Phumelelani is cooking up a storm and saving Carbon

In SA there are at least 10 000 schools that still cook on open fires. Imagine the hazards the women who cook, endure daily cooking for 1200 learners as they do at Phumelelani primary school in Loskop, KZN. Besides respiratory issues, they have to constantly bend down and chop up masses of wood to fuel the flames. Added to this, some 66 000 tons of wood needs to be collected leading to deforestation of our dwindling savannahs and woodlands.

Magaret Nene cooks for 1200 learners every day on open smokey fires. She says she is always coughing and has sore eyes.
Some 66 000 tons of wood are used every year in South Africa for schools cooking meals on open fires

One of the aims of the GSS project is also to reduce carbon. With this in mind, Phumelelani decided to replace their dirty open fire cooking methods with Mashesha stoves. This unique fuel-efficient stove was developed by innovative, Louise Williamson who saw how bad the cooking conditions were in schools, whilst supporting them with environmental education projects in Mpumalanga. Over 2 years Louise painstakingly developed and tested the stove which has eventually won her some international awards like the 2017 Diageo Award and the 2016 Global Cleantech Innovation Award.

The Mashesha stove
The stoves produce virtually no smoke, use 50% less wood and allow the cooks to stand, rather than bend and they can accommodate the 70kg iron pots. Louise Williamson makes them locally in Mpumalanga.
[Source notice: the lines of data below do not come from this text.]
(** * rollup-plugin-hoist-import-deps: a shallow embedding of [src/index.js]

    The plugin rewrites dynamic imports in two passes.  [transform] wraps every
    [import(...)] of a module in a call of [__loadDeps] that carries a marker
    string; [generateBundle] finds the markers in the emitted chunks and
    replaces them by the static imports of the chunk that is loaded.

    The embedding follows the source function by function.  The three
    collaborators that are not part of the repository are modelled next to it:
    - the host's parser ([this.parse]) is a parameter of the hooks;
    - [estree-walker]'s [walk] is the depth-first pre-order traversal of the tree;
    - [magic-string] is modelled by its list of chunks (module [MagicString]).

    JavaScript strings are Rocq strings: one character per code unit, code units
    below 256. *)

From Stdlib Require Import String Ascii List Arith Bool Lia ZArith DecimalString.
Import ListNotations.

Local Open Scope list_scope.
Local Open Scope string_scope.

Set Implicit Arguments.

(** ** JavaScript strings *)

Module JS.

(** The double-quote character, and a string between two of them. *)
Definition dquote : string := String "034"%char EmptyString.
Definition quoted (s : string) : string := dquote ++ s ++ dquote.

(** [s.startsWith(p)] *)
Definition startsWith (p s : string) : bool := String.prefix p s.

(** [s.substring(a, b)]: the arguments are swapped when [a > b] and clamped
    to the length of [s]. *)
Definition substring2 (a b : nat) (s : string) : string :=
  String.substring (Nat.min a b) (Nat.max a b - Nat.min a b) s.

(** [s.substring(a)] *)
Definition substring1 (a : nat) (s : string) : string :=
  String.substring a (String.length s - a) s.

(** [s.endsWith(p)] *)
Definition endsWith (p s : string) : bool :=
  (String.length p <=? String.length s)%nat &&
  String.eqb (substring1 (String.length s - String.length p) s) p.

(** [l.join(sep)] *)
Definition join (sep : string) (l : list string) : string := String.concat sep l.

(** Exceptions: the two classes the plugin and its libraries raise. *)
Inductive exn : Type :=
| TypeError (msg : string)
| Error (msg : string).

Definition result (A : Type) : Type := (exn + A)%type.
Definition ok {A : Type} (a : A) : result A := inr a.
Definition throw {A : Type} (e : exn) : result A := inl e.
Definition bind {A B : Type} (m : result A) (k : A -> result B) : result B :=
  match m with
  | inl e => inl e
  | inr a => k a
  end.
Phumelelani has been able to purchase three large stoves and Louise generously donated two home-sized masheshas in a lucky draw for two of the ecstatic cooking, staff Margaret and Thabile. “Mashesha stoves are perfect for us,” said environmental coordinator and HOD, Sebe Mbele of Phumelelani Primary. “They save time and wood. They have less smoke and decrease our carbon emissions. Our cooks are over the moon because they knock out an hour earlier than before. Mashesha stoves rock!”